As coronavirus spread in the United States and other countries, public health officials, policymakers and emergency workers alike were looking for reliable information to inform their responses to the greatest public health crisis in decades.
These responders needed accurate and reliable information about a deadly disease that is new to humankind — and they needed it in real time.
Enter the Public Health Modeling Unit at the Yale School of Public Health. Within a few weeks, PHMU created, tested and made available an array of computer-based tools to meet these needs.
A team of some 50 mathematical modelers — faculty augmented by research associates, postdocs and a host of Ph.D. students with diverse academic backgrounds — harnessed the power of big data to create a series of complex models that have provided vital insights into the spread of the disease, transmission dynamics and the disease’s effects on the most vulnerable. Their findings have been turned into tools, many of which are publicly available, that are being used by mayors, state officials and public health workers in Connecticut and beyond as they grapple with the deadly health crisis that has brought the United States and other nations to a standstill.

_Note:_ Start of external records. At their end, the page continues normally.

(** * objects-tasks.js: a shallow embedding

    The development follows [src/objects-tasks.js].  It covers the CSS
    selector builder ([Selector], [CombinedSelector], [cssSelectorBuilder])
    and the stand-alone helpers [shallowCopy], [mergeObjects],
    [removeProperties], [compareObjects], [isEmptyObject], [makeWord],
    [sellTickets], [sortCitiesArray] and [group].

    Conventions.
    - JavaScript strings are [string]; [null] in an optional field is [None].
    - A method of [class Selector] runs against the object [this], which it
      may update in place, and either returns a value or throws.  It is a
      function from the receiver to the receiver afterwards paired with the
      outcome ([Selector.method]).
    - The two [Error]s thrown by the builder differ only by their message;
      they are the two constructors of [error]. *)

From Stdlib Require Import ZArith Lia.
From stdpp Require Import strings list sorting.

Local Open Scope Z_scope.

(** ** Fragment categories *)

(** The six strings handed to [checkOrder]; they are the keys of [orderMap]
    and the entries of [this.order]. *)
Inductive part : Set :=
  | PElement
  | PId
  | PClass
  | PAttr
  | PPseudoClass
  | PPseudoElement.

#[global] Instance part_eq_dec : EqDecision part.
Proof. solve_decision. Defined.

(** ** Errors *)

Inductive error : Set :=
  | DuplicateSelectorPartError
  | InvalidSelectorOrderError.

(** The text given to [new Error(...)] at the two [throw] sites. *)
Definition message (e : error) : string :=
  match e with
  | DuplicateSelectorPartError =>
      "Element, id and pseudo-element should not occur more than one time inside the selector"
  | InvalidSelectorOrderError =>
      "Selector parts should be arranged in the following order: element, id, class, attribute, pseudo-class, pseudo-element"
  end.

(** JavaScript truthiness of a string: every string but the empty one. *)
Definition truthy (s : string) : bool := negb (String.eqb s "").
(** A single-output constraint on which [solveR1C] returns either had all
    its wires instantiated, and nothing changed; or had exactly one wire
    not instantiated, and this wire alone is marked and, at most, written:
    no instantiated wire ever changes value. *)
Theorem solveR1C_single_output_writes_one_wire r1cs r inst w inst' w' :
  Solver r = SingleOutput →
  solveR1C r1cs r inst w = Ret (inst', w') →
  (all_instantiated inst (L r ++ R r ++ O r) ∧ inst' = inst ∧ w' = w)
  ∨ ∃ u, inst !! u = Some false
      ∧ Forall (λ t, inst !! ConstraintID t = Some true ∨ ConstraintID t = u)
          (L r ++ R r ++ O r)
      ∧ inst' = <[u:=true]> inst
      ∧ (w' = w ∨ ∃ x, w' = <[u:=x]> w).
Proof.
  intros HS Hrun. unfold solveR1C in Hrun. rewrite HS in Hrun.
  unfold solveSingleOutput in Hrun.
  bind_inv Hrun. destruct x as [f1 a].
  bind_inv Hrun. destruct x as [f2 b].
  bind_inv Hrun. destruct x as [f3 c].
  apply processTerms_found in E as [_ HL]; [|done].
  apply processTerms_found in E0 as [HR1 HR0]; [|done].
  apply processTerms_found in E1 as [HO1 HO0]; [|done].
  specialize (HL eq_refl). simpl in HL.
  assert (Hleft : ∀ ts u, all_instantiated inst ts →
            Forall (λ t, inst !! ConstraintID t = Some true
                         ∨ ConstraintID t = u) ts).
  { intros ts u Hall. eapply Forall_impl; [exact Hall|]. simpl. auto. }
  assert (Hwires : (loc f3 = 0 ∧ all_instantiated inst (L r ++ R r ++ O r))
            ∨ (loc f3 ≠ 0
               ∧ inst !! ConstraintID (termToCompute f3) = Some false
               ∧ Forall (λ t, inst !! ConstraintID t = Some true
                              ∨ ConstraintID t = ConstraintID (termToCompute f3))
                   (L r ++ R r ++ O r))).
  { destruct HL as [[-> HL]|(Hl1 & Hu1 & HL)].
    - destruct (HR0 eq_refl) as [[-> HR]|(Hl2 & Hu2 & HR)].
      + destruct (HO0 eq_refl) as [[-> HO]|(Hl3 & Hu3 & HO)].
        * left. split; [done|]. by repeat apply Forall_app_2.
        * right. split_and!; [done..|]. repeat apply Forall_app_2; auto.
      + destruct (HO1 Hl2) as [-> HO]. right. split_and!; [done..|].
        repeat apply Forall_app_2; auto.
    - destruct (HR1 Hl1) as [-> HR]. destruct (HO1 Hl1) as [-> HO].
      right. split_and!; [done..|]. repeat apply Forall_app_2; auto. }
  destruct Hwires as [[Hz Hall]|(Hnz & Hu & Hall)].
  - left. rewrite Hz in Hrun. simpl in Hrun. by injection Hrun as <- <-.
  - right. exists (ConstraintID (termToCompute f3)).
    destruct (Z.eqb_spec (loc f3) 0) as [|_]; [done|]. simpl in Hrun.
    bind_inv Hrun. bind_inv Hrun. injection Hrun as <- <-.
    apply set_index_Ret in E0 as [_ ->]. split_and!; [done..|].
    destruct (loc f3 =? 1).
    { destruct (negb (IsZero b)); [right; by eapply compute_wire_Ret|].
      left. by injection E as <-. }
    destruct (loc f3 =? 2).
    { destruct (negb (IsZero a)); [right; by eapply compute_wire_Ret|].
      left. by injection E as <-. }
    destruct (loc f3 =? 3); [right; by eapply compute_wire_Ret|].
    left. by injection E as <-.
Qed.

All dropped what they were doing and diverted their talents and efforts to addressing the calamity that is coronavirus. It was that “all hands-on deck” approach that produced tangible and critically needed scientific information within a very short time.
“Think about it this way: Our faculty, students and postdocs in the Public Health Modeling Unit have built an amazing hot rod that can help decision-makers get to some very important places and get there very quickly. And, most importantly, they deliberately left the keys in the ignition so anyone who wants to can take it for a spin,” said A. David Paltiel, professor at the Yale School of Public Health and PHMU’s director.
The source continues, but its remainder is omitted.